I run the follow code before definition of modules. (My model uses Embeding, Dropout, LSTM, and Linear layers.)

torch.manual_seed(1000)
torch.backends.cudnn.enabled = False
torch.cuda.manual_seed(1000)

However, the final results are still different for each trial (regardless I use CPU or GPU). Are there any other things I should do to get the deterministic results given the same input?

Thanks.


(Adam Paszke) #2

Are you using multiple GPUs? If yes, you need to use torch.cuda.manual_seed_all.
This should be enough and is enough for getting deterministic results in all examples we have. The problem probably lies somewhere in your code.


(Adam Paszke) #3

For example, if you’re using numpy or random modules, you need to seed them too.


(Joo-Kyung Kim) #4

Thanks! It was because I was using random module.

BTW, is it determinsitic to use cudnn libraries such as SpatialConvolution and SpatialMaxPooling, which can be non-deterministic in lua torch?


(Francisco Massa) #5

@supakjk I think that for the moment one cannot chose which algorithm will be used by cudnn in pytorch, so you can’t assume that it will pick the deterministic algo for SpatialConvolution. Also, SpatialMaxPooling is not deterministic in cudnn.


(Joo-Kyung Kim) #6

@fmassa Can’t torch.backends.cudnn.enabled = False guarantee that CUDNN won’t be used, which means that the conv related operations would be deterministic even if the CUDA versions are used?


(Francisco Massa) #7

@supakjk yes, disabling CUDNN is an option for enforcing determinism


(Edgar Riba) #8

@apaszke why don’t just supress torch.cuda.manual_seed ?


(Adam Paszke) #9

@edgarriba not sure what you mean


(Edgar Riba) #10

@apaszke what’s the use case of having both torch.cuda.manual_seed and torch.cuda.manual_seed_all ?


(Adam Paszke) #11

manual_seed seeds only the current GPU, manual_seed_all seeds all of them. We’re thinking about having torch.manual_seed seed both CPU and all GPUs.


(Edgar Riba) #12

@apaszke nice! it will be very helpful


(Samrat Hasan) #13

If I don’t have any random initialization or anything random in my neural networks, is it going to affected by the torch.cuda.manual_seed()?
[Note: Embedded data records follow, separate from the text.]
Lemma stable_updAdj k f fe :
  (forall a, AF_Info (f a) = AF_Info a) -> stable fe (updAdj k f fe).
Proof.
  intros Hf. split; [|done..]. apply map_eq. intros k'. unfold Adjacencies. cbn.
  rewrite !lookup_fmap. destruct (decide (k = k')) as [<-|Hne].
  - rewrite lookup_alter_eq. destruct (fe_adjacencies fe !! k); cbn; by rewrite ?Hf.
  - by rewrite lookup_alter_ne.
Qed.

Lemma stable_enqueueTX k id fe : stable fe (enqueueTX k id fe).
Proof. by apply stable_updAdj. Qed.
Lemma stable_dequeueTX k id fe : stable fe (dequeueTX k id fe).
Proof. by apply stable_updAdj. Qed.
Lemma stable_ackTIE k id fe : stable fe (ackTIE k id fe).
Proof. by apply stable_updAdj. Qed.
Lemma stable_enqueueREQ k id fe : stable fe (enqueueREQ k id fe).
Proof. by apply stable_updAdj. Qed.
Lemma stable_floodTIEToAll id fe : stable fe (floodTIEToAll id fe).
Proof. apply stable_fmap. intros a. apply floodToAdj_frame. Qed.
Lemma stable_floodTIEToAllExcept id k fe : stable fe (floodTIEToAllExcept id k fe).
Proof. apply stable_fmap. intros a. case_match; [done|apply floodToAdj_frame]. Qed.
Lemma stable_notify fe : stable fe (notifyLSDBChange fe).
Proof. done. Qed.
Lemma stable_sendFloodPacket a pkt lt fe : stable fe (sendFloodPacket a pkt lt fe).
Proof. unfold sendFloodPacket. by case_match. Qed.
Lemma stable_insertSelfOriginated id el fe : stable fe (insertSelfOriginated id el fe).
Proof. done. Qed.
Lemma stable_bumpOwnTIE id fe : stable fe (bumpOwnTIE id fe).
Proof. unfold bumpOwnTIE. by repeat case_match. Qed.
Lemma stable_originateSelfTIEs {R : MapRange} fe : stable fe (originateSelfTIEs fe).2.
Proof.
  unfold originateSelfTIEs, originateNorthNodeTIE, originateNorthPrefixTIE,
    originateSouthNodeTIE, originateSouthPrefixTIE. by case_match.
Qed.

#[export] Hint Resolve stable_enqueueTX stable_dequeueTX stable_ackTIE stable_enqueueREQ
  stable_floodTIEToAll stable_floodTIEToAllExcept stable_notify stable_sendFloodPacket
  stable_insertSelfOriginated stable_bumpOwnTIE stable_originateSelfTIEs : rift.

Lemma stable_foldl {A} (f : FloodEngine -> A -> FloodEngine) (l : list A) fe :
  (forall fe a, stable fe (f fe a)) -> stable fe (foldl f fe l).
Proof.
  intros Hf. revert fe. induction l as [|a l IH]; intros fe; cbn; [done|].
  etrans; [apply Hf|apply IH].
Qed.

(** The information of an adjacency survives a stable change. *)
Lemma stable_lookup fe fe' k adj :
  stable fe fe' -> fe_adjacencies fe !! k = Some adj ->
  exists adj', fe_adjacencies fe' !! k = Some adj' /\ AF_Info adj' = AF_Info adj.
Proof.
  intros [Ha _ _] E. assert (Adjacencies fe' !! k = Some (AF_Info adj)) as E'.
  { rewrite Ha. unfold Adjacencies. by rewrite lookup_fmap, E. }
  unfold Adjacencies in E'. rewrite lookup_fmap, fmap_Some in E'.
  destruct E' as [adj' [E' Hi]]. eauto.
Qed.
I am trying to understand the role of seeding in pytorch. For example, if I have a model trained with a specific seed, can I say, it will produce the same output for a specific input? While with no seed, its not guaranteed to produce the same output?

One thing is also bothering me that if I train without setting any seed, why I would get different output for the same input given that there is no randomness associated with my model?


(Houjing Huang) #14

I found that multi-thread pre-fetching training samples also introduces randomness. In the multi-thread way, in a new run the samples are put into the queue in a new order, determined by the relative speed of the threads. I had to set the number of pre-fetching threads to 1 to solve the problem.
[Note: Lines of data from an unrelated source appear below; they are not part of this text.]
(* ===== verification/FloodDrain.v ===== *)
(** * FloodDrain: emptying the queues.

    Draining only appends to the send channel, so a channel that is not full
    afterwards has dropped nothing: every queued item is then among the packets
    sent. *)

From S2P Require Import Prelude.
From S2P Require Import Types.
From S2P Require Import Lsdb.
From S2P Require Import Scope.
From S2P Require Import FloodState.
From S2P Require Import Flood.
From S2P Require Import FloodInv.
From S2P Require Import FloodTide.

(** The database and the node are the same, and the channel only grew. *)
Record sends (fe fe' : FloodEngine) : Prop := {
  sends_base : sameBase fe fe';
  sends_ch : fe_FloodSendCh fe `prefix_of` fe_FloodSendCh fe'
}.

#[export] Instance sends_preorder : PreOrder sends.
Proof.
  split.
  - intros fe. split; [by split|done].
  - intros fe1 fe2 fe3 [B1 C1] [B2 C2]. split; [by eapply sameBase_trans|by etrans].
Qed.

Lemma sends_updAdj k f fe :
  (forall a, AF_Info (f a) = AF_Info a) -> sends fe (updAdj k f fe).
Proof. intros Hf. split; [split; [by apply stable_updAdj|done]|done]. Qed.

Lemma sends_sendFloodPacket a pkt lt fe : sends fe (sendFloodPacket a pkt lt fe).
Proof.
  split.
  - split; [apply stable_sendFloodPacket|]. unfold sendFloodPacket. by case_match.
  - unfold sendFloodPacket. case_match; [|done]. cbn. by apply prefix_app_r.
Qed.

Lemma sends_foldl {A} (f : FloodEngine -> A -> FloodEngine) l fe :
  (forall fe a, sends fe (f fe a)) -> sends fe (foldl f fe l).
Proof.
  intros Hf. revert fe. induction l as [|a l IH]; intros fe; cbn; [done|].
  etrans; [apply Hf|apply IH].
Qed.

(** A channel with room at the end had room all along. *)
Definition room (fe : FloodEngine) : Prop :=
  (length (fe_FloodSendCh fe) < FloodSendCap)%nat.

Lemma room_before fe fe' : sends fe fe' -> room fe' -> room fe.
Proof. intros [_ H%prefix_length]. unfold room. lia. Qed.

Lemma sent_after fe fe' p :
  sends fe fe' -> p ∈ fe_FloodSendCh fe -> p ∈ fe_FloodSendCh fe'.
Proof. intros [_ [l ->]] Hp. apply elem_of_app. by left. Qed.

Definition floodPacketTo (adj : adjFloodState) (pkt : ProtocolPacket) (lt : Z) : FloodPacket :=
  mkFloodPacket (AI_InterfaceName (AF_Info adj)) pkt (AI_NeighborAddr (AF_Info adj))
    (AI_FloodPort (AF_Info adj)) lt.

Lemma sendFloodPacket_sent a pkt lt fe :
  room (sendFloodPacket a pkt lt fe) ->
  floodPacketTo a pkt lt ∈ fe_FloodSendCh (sendFloodPacket a pkt lt fe).
Proof.
  intros Hr. pose proof (room_before _ _ (sends_sendFloodPacket a pkt lt fe) Hr) as Hr0.
  unfold sendFloodPacket. unfold room in Hr0. apply Nat.ltb_lt in Hr0. rewrite Hr0. cbn.
  apply elem_of_app. right. by left.
Qed.

Lemma packetOf_same fe fe' c : stable fe fe' -> packetOf fe' c = packetOf fe c.
Proof. intros [_ Hs Hl]. unfold packetOf. by rewrite Hs, Hl. Qed.

(** What the packets of a drained adjacency are. *)
Definition tiePacketFor (fe : FloodEngine) (adj : adjFloodState) (e : LSDBEntry) : FloodPacket :=
  floodPacketTo adj (packetOf fe (zeroPacketContent <| PC_TIE := Some (Entry_Packet e) |>))
    (Entry_RemainingLifetime e).
Definition tirePacketFor (fe : FloodEngine) (adj : adjFloodState)
    (hdrs : list TIEHeaderWithLifeTime) : FloodPacket :=
  floodPacketTo adj
    (packetOf fe (zeroPacketContent <| PC_TIRE := Some (mkTIREPacket hdrs) |>)) 0.

Section drain.
Context {R : MapRange} (k : string) (adj : adjFloodState).

Lemma sends_drainACK fe : sends fe (drainACK k adj fe).
Proof.
  unfold drainACK. case_bool_decide; [done|]. cbv zeta.
  etrans; [|apply sends_updAdj; done]. case_match; [done|]. apply sends_sendFloodPacket.
Qed.
Lemma sends_drainREQ fe : sends fe (drainREQ k adj fe).
Proof.
  unfold drainREQ. case_bool_decide; [done|]. cbv zeta.
  etrans; [|apply sends_updAdj; done]. apply sends_sendFloodPacket.
Qed.
Lemma sends_drainTX1 fe id : sends fe (drainTX1 k adj fe id).
Proof.
  unfold drainTX1. case_match; [|by apply sends_updAdj].
  etrans; [|by apply sends_updAdj]. apply sends_sendFloodPacket.
Qed.
Lemma sends_drainTX fe : sends fe (drainTX k adj fe).
Proof. apply sends_foldl, sends_drainTX1. Qed.
Lemma sends_drainAdjQueues fe : sends fe (drainAdjQueues fe (k, adj)).
Proof.
  unfold drainAdjQueues. etrans; [apply sends_drainACK|].
  etrans; [apply sends_drainREQ|apply sends_drainTX].
Qed.

(** *** What is sent *)

Lemma sent_updAdj f fe : fe_FloodSendCh (updAdj k f fe) = fe_FloodSendCh fe.
Proof. done. Qed.

Lemma drainREQ_sent fe :
  TIEsREQ adj <> ∅ -> room (drainREQ k adj fe) ->
  tirePacketFor fe adj (requestHeader <$> range_set (TIEsREQ adj))
  ∈ fe_FloodSendCh (drainREQ k adj fe).
Proof.
  intros Hne. unfold drainREQ. rewrite bool_decide_false by done. cbv zeta.
  apply sendFloodPacket_sent.
Qed.

Lemma drainACK_sent fe :
  (exists id, id ∈ TIEsACK adj /\ is_Some (fe_lsdb fe !! id)) -> room (drainACK k adj fe) ->
  tirePacketFor fe adj
    (omap (fun id => Entry_Header <$> fe_lsdb fe !! id) (range_set (TIEsACK adj)))
  ∈ fe_FloodSendCh (drainACK k adj fe).
Proof.
  intros [id [Hid [e He]]]. unfold drainACK, Get. rewrite bool_decide_false by set_solver.
  cbv zeta. destruct (omap _ _) as [|h hs] eqn:E; [|apply sendFloodPacket_sent].
  exfalso. assert (Entry_Header e ∈ @nil TIEHeaderWithLifeTime) as H.
  { rewrite <-E. apply list_elem_of_omap. exists id. rewrite He.
    split; [by apply elem_of_range_set|done]. }
  by apply not_elem_of_nil in H.
Qed.

Lemma drainTX_sent fe id e :
  id ∈ TIEsTX adj -> fe_lsdb fe !! id = Some e -> room (drainTX k adj fe) ->
  tiePacketFor fe adj e ∈ fe_FloodSendCh (drainTX k adj fe).
Proof.
  intros Hid%elem_of_range_set He. unfold drainTX.
  apply list_elem_of_split in Hid as (l1 & l2 & ->). rewrite foldl_app. cbn [foldl].
  set (fe1 := foldl (drainTX1 k adj) fe l1).
  assert (sends fe fe1) as H1 by apply sends_foldl, sends_drainTX1.
  assert (sends (drainTX1 k adj fe1 id) (foldl (drainTX1 k adj) (drainTX1 k adj fe1 id) l2))
    as H2 by apply sends_foldl, sends_drainTX1.
  intros Hr. apply (sent_after _ _ _ H2). apply (room_before _ _ H2) in Hr. revert Hr.
  unfold drainTX1, Get. destruct (sends_base _ _ H1) as [Hst Hdb]. rewrite Hdb, He.
  unfold tiePacketFor. rewrite <-(packetOf_same fe fe1) by done.
  apply sendFloodPacket_sent.
Qed.

(** *** What is left *)

Lemma sendFloodPacket_adj a pkt lt fe :
  fe_adjacencies (sendFloodPacket a pkt lt fe) = fe_adjacencies fe.
Proof. unfold sendFloodPacket. by case_match. Qed.

Lemma drainACK_adj fe :
  fe_adjacencies (drainACK k adj fe) =
  alter (fun a => if decide (TIEsACK adj = ∅) then a else a <| TIEsACK := ∅ |>) k
    (fe_adjacencies fe).
Proof.
  unfold drainACK. case_bool_decide as H.
  - symmetry. apply alter_id. intros a _. by rewrite decide_True.
  - cbv zeta. cbn. transitivity (alter (fun a => a <| TIEsACK := ∅ |>) k (fe_adjacencies fe)).
    + case_match; [done|]. unfold sendTIRE. by rewrite sendFloodPacket_adj.
    + apply alter_ext. intros a _. by rewrite decide_False.
Qed.

Lemma drainREQ_adj fe :
  fe_adjacencies (drainREQ k adj fe) =
  alter (fun a => if decide (TIEsREQ adj = ∅) then a else a <| TIEsREQ := ∅ |>) k
    (fe_adjacencies fe).
Proof.
  unfold drainREQ. case_bool_decide as H.
  - symmetry. apply alter_id. intros a _. by rewrite decide_True.
  - cbv zeta. unfold sendTIRE. cbn. rewrite sendFloodPacket_adj.
    apply alter_ext. intros a _. by rewrite decide_False.
Qed.

Lemma drainTX1_adj fe id : fe_adjacencies (drainTX1 k adj fe id)
  = alter (fun a => a <| TIEsTX := TIEsTX a ∖ {[id]} |>) k (fe_adjacencies fe).
Proof. unfold drainTX1. case_match; [|done]. cbn. by rewrite sendFloodPacket_adj. Qed.

Lemma drainTX_loop_adj l fe a :
  fe_adjacencies fe !! k = Some a ->
  fe_adjacencies (foldl (drainTX1 k adj) fe l) =
  <[k := a <| TIEsTX := TIEsTX a ∖ list_to_set l |>]> (fe_adjacencies fe).
Proof.
  revert fe a. induction l as [|id l IH]; intros fe a Hk; cbn [foldl list_to_set].
  { rewrite difference_empty_L. destruct a. cbn. symmetry. by apply insert_id. }
  rewrite (IH _ (a <| TIEsTX := TIEsTX a ∖ {[id]} |>)).
  - rewrite drainTX1_adj. apply map_eq. intros k'. destruct (decide (k = k')) as [<-|Hne].
    + rewrite !lookup_insert_eq. cbn. do 2 f_equal. set_solver.
    + by rewrite !lookup_insert_ne, lookup_alter_ne.
  - by rewrite drainTX1_adj, lookup_alter_eq, Hk.
Qed.

Lemma drainAdjQueues_adj fe :
  fe_adjacencies fe !! k = Some adj ->
  fe_adjacencies (drainAdjQueues fe (k, adj))
  = <[k := newAdjFloodState (AF_Info adj)]> (fe_adjacencies fe).
Proof.
  intros Hk. unfold drainAdjQueues, drainTX.
  set (fe1 := drainREQ k adj (drainACK k adj fe)).
  assert (fe_adjacencies fe1 = <[k := mkAdjFloodState (AF_Info adj) (TIEsTX adj) ∅ ∅]>
            (fe_adjacencies fe)) as H1.
  { apply map_eq. intros k'. unfold fe1. rewrite drainREQ_adj, drainACK_adj.
    destruct (decide (k = k')) as [<-|Hne].
    - rewrite !lookup_alter_eq, lookup_insert_eq, Hk. destruct adj as [i tx ack req]. cbn.
      repeat case_decide; cbn; by subst.
    - by rewrite !lookup_alter_ne, lookup_insert_ne. }
  rewrite (drainTX_loop_adj _ _ (mkAdjFloodState (AF_Info adj) (TIEsTX adj) ∅ ∅)).
  - rewrite H1, insert_insert_eq. cbn. do 2 f_equal. unfold newAdjFloodState. f_equal.
    apply set_eq. intros id. rewrite elem_of_difference, elem_of_list_to_set, elem_of_range_set.
    set_solver.
  - by rewrite H1, lookup_insert_eq.
Qed.

End drain.

(** ** All adjacencies *)

Section drain_all.
Context {R : MapRange}.

Lemma sends_drainQueues fe : sends fe (drainQueues fe).
Proof. apply sends_foldl. intros fe' [k adj]. apply sends_drainAdjQueues. Qed.

Lemma drain_loop_adj l fe :
  NoDup l.*1 -> (forall k adj, (k, adj) ∈ l -> fe_adjacencies fe !! k = Some adj) ->
  (forall k adj, (k, adj) ∈ l ->
     fe_adjacencies (foldl drainAdjQueues fe l) !! k = Some (newAdjFloodState (AF_Info adj))) /\
  (forall k, k ∉ l.*1 ->
     fe_adjacencies (foldl drainAdjQueues fe l) !! k = fe_adjacencies fe !! k).
Proof.
  revert fe. induction l as [|[k0 adj0] l IH]; intros fe Hnd Hl; cbn [foldl].
  { split; [by intros k adj ?%not_elem_of_nil|done]. }
  cbn in Hnd. apply NoDup_cons in Hnd as [Hk0 Hnd].
  assert (forall k adj, (k, adj) ∈ l -> k <> k0) as Hne.
  { intros k adj Hin ->. apply Hk0. apply list_elem_of_fmap. by exists (k0, adj). }
  pose proof (drainAdjQueues_adj k0 adj0 fe (Hl _ _ (list_elem_of_here _ _))) as Ha.
  destruct (IH (drainAdjQueues fe (k0, adj0)) Hnd) as [H1 H2].
  { intros k adj Hin. rewrite Ha, lookup_insert_ne; [apply Hl; by right|].
    intros ->. by apply (Hne k adj). }
  split.
  - intros k adj [[= -> ->]|Hin]%elem_of_cons; [|eauto].
    by rewrite H2, Ha, lookup_insert_eq.
  - intros k Hk. cbn in Hk. apply not_elem_of_cons in Hk as [Hk Hkl].
    by rewrite H2, Ha, lookup_insert_ne.
Qed.

Lemma drainQueues_adj fe k :
  fe_adjacencies (drainQueues fe) !! k =
  (fun a => newAdjFloodState (AF_Info a)) <$> fe_adjacencies fe !! k.
Proof.
  destruct (drain_loop_adj (range_map (fe_adjacencies fe)) fe (NoDup_range_map _)) as [H1 H2].
  { intros k' a. apply elem_of_range_map. }
  unfold drainQueues. destruct (fe_adjacencies fe !! k) as [a|] eqn:E.
  - apply H1. by apply elem_of_range_map.
  - rewrite H2; [done|]. intros [[k' a] [-> Hin%elem_of_range_map]]%list_elem_of_fmap.
    cbn in *. congruence.
Qed.

(** Each adjacency is drained in some intermediate state with the same
    database. *)
Lemma drainQueues_split fe k adj :
  fe_adjacencies fe !! k = Some adj ->
  exists fe1, sends fe fe1 /\ sends (drainAdjQueues fe1 (k, adj)) (drainQueues fe).
Proof.
  intros Hk%elem_of_range_map. apply list_elem_of_split in Hk as (l1 & l2 & E).
  exists (foldl drainAdjQueues fe l1). unfold drainQueues. rewrite E, foldl_app.
  assert (forall fe kadj, sends fe (drainAdjQueues fe kadj)) as Hs.
  { intros fe' [k' a']. apply sends_drainAdjQueues. }
  split; [by apply sends_foldl|]. cbn [foldl]. by apply sends_foldl.
Qed.

Lemma drainQueues_sent fe k adj :
  fe_adjacencies fe !! k = Some adj -> room (drainQueues fe) ->
  (forall id e, id ∈ TIEsTX adj -> fe_lsdb fe !! id = Some e ->
     tiePacketFor fe adj e ∈ fe_FloodSendCh (drainQueues fe)) /\
  (TIEsREQ adj <> ∅ ->
     tirePacketFor fe adj (requestHeader <$> range_set (TIEsREQ adj))
     ∈ fe_FloodSendCh (drainQueues fe)) /\
  ((exists id, id ∈ TIEsACK adj /\ is_Some (fe_lsdb fe !! id)) ->
     tirePacketFor fe adj
       (omap (fun id => Entry_Header <$> fe_lsdb fe !! id) (range_set (TIEsACK adj)))
     ∈ fe_FloodSendCh (drainQueues fe)).
Proof.
  intros Hk Hr. destruct (drainQueues_split fe k adj Hk) as [fe1 [H1 H2]].
  apply (room_before _ _ H2) in Hr. unfold drainAdjQueues in *.
  set (feA := drainACK k adj fe1) in *. set (feR := drainREQ k adj feA) in *.
  pose proof (sends_drainACK k adj fe1) as HA. fold feA in HA.
  pose proof (sends_drainREQ k adj feA) as HR. fold feR in HR.
  pose proof (sends_drainTX k adj feR) as HT.
  destruct (sends_base _ _ H1) as [St1 Db1].
  destruct (sends_base _ _ HA) as [StA DbA]. destruct (sends_base _ _ HR) as [StR DbR].
  assert (stable fe feA) as SA by by etrans. assert (stable fe feR) as SR by by etrans.
  split_all.
  - intros id e Hid He. apply (sent_after _ _ _ H2).
    unfold tiePacketFor. rewrite <-(packetOf_same fe feR) by done.
    apply (drainTX_sent k adj feR id e Hid); [congruence|done].
  - intros Hne. apply (sent_after _ _ _ H2), (sent_after _ _ _ HT).
    unfold tirePacketFor. rewrite <-(packetOf_same fe feA) by done.
    apply drainREQ_sent; [done|]. by apply (room_before _ _ HT).
  - intros He. apply (sent_after _ _ _ H2), (sent_after _ _ _ HT), (sent_after _ _ _ HR).
    unfold tirePacketFor. rewrite <-(packetOf_same fe fe1) by done.
    rewrite <-Db1 in *. apply drainACK_sent; [done|].
    apply (room_before _ _ HR). by apply (room_before _ _ HT).
Qed.

End drain_all.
What’s more, if the pre-fetching thread (only having one pre-fetching thread in this case) is not the main thread (i.e. it’s parallel to the main thread) and both threads are using random numbers, then make sure that these two threads use different random value generators, each generator having its own seed. Otherwise, their relative order of accessing the random value generator may differ in different runs. To have separate random value generators, for example, the main thread may set the seed like numpy.random.seed(seed) and use numpy.random.uniform() to generate a random value; The pre-fetching thread creates its own generator with seed prng = numpy.random.RandomState(seed) and generates values like this prng.uniform().

BTW, I implemented the multi-threading in my own way using package threading, not using the official one.